▼

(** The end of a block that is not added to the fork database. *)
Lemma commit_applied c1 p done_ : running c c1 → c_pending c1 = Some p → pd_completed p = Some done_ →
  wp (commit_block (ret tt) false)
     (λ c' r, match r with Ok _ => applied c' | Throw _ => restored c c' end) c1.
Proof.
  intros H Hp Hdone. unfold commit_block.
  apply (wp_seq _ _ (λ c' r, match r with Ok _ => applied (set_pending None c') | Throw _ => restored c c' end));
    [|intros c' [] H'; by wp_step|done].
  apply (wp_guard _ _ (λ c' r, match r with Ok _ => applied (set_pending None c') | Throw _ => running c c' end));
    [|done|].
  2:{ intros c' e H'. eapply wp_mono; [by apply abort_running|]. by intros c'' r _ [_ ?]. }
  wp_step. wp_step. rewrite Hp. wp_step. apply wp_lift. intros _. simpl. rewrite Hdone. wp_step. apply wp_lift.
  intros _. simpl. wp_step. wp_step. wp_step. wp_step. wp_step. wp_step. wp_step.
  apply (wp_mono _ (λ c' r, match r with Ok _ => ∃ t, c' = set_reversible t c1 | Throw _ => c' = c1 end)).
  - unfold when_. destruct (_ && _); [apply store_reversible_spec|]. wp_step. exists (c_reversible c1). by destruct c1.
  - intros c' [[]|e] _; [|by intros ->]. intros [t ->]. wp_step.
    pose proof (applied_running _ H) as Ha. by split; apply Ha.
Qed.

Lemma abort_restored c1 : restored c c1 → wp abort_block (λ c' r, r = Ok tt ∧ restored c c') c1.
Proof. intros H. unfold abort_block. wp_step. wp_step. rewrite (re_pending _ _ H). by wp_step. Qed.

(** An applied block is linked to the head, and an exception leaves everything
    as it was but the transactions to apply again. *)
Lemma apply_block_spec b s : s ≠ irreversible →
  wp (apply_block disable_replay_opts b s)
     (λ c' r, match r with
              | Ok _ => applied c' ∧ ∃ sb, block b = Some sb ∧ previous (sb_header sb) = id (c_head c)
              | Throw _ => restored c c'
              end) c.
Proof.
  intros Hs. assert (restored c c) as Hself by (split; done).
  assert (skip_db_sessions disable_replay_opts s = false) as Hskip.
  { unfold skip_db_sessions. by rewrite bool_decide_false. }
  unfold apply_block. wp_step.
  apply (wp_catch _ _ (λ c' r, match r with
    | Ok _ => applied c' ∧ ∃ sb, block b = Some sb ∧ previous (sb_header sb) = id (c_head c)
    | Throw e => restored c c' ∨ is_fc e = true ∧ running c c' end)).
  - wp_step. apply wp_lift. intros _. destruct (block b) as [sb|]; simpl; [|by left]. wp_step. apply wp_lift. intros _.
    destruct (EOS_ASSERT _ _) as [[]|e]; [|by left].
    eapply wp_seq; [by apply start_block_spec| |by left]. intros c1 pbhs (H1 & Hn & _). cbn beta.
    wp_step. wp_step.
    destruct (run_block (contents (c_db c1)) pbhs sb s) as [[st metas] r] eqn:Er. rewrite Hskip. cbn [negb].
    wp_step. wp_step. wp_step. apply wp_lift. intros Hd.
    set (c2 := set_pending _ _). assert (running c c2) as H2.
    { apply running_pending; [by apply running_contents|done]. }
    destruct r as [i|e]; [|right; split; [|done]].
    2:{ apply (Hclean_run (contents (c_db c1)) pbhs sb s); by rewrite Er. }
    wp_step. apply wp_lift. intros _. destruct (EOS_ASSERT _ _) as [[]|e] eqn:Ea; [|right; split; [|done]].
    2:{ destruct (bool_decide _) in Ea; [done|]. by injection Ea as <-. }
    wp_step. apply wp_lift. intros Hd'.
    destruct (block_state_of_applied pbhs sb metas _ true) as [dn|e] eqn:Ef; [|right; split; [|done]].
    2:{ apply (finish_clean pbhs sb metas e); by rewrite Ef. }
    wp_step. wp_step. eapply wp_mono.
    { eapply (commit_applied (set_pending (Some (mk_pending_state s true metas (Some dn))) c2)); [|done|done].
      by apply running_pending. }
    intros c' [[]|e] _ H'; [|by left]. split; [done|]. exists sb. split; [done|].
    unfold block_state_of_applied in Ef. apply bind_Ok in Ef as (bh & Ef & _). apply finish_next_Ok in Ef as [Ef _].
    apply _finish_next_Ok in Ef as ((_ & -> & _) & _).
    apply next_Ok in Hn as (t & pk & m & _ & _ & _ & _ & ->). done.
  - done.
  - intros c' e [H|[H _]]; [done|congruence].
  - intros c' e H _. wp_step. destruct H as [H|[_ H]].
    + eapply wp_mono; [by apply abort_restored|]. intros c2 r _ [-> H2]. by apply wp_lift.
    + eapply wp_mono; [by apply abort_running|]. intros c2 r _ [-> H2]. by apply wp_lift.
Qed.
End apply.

▲

_Exercise description:_ Would you copy every line of the entries in which "None" appears?

_Response to the exercise:_
  apply (wp_seq _ _ (λ c' r, match r with Ok _ => applied (set_pending None c') | Throw _ => restored c c' end));
  apply (wp_guard _ _ (λ c' r, match r with Ok _ => applied (set_pending None c') | Throw _ => running c c' end));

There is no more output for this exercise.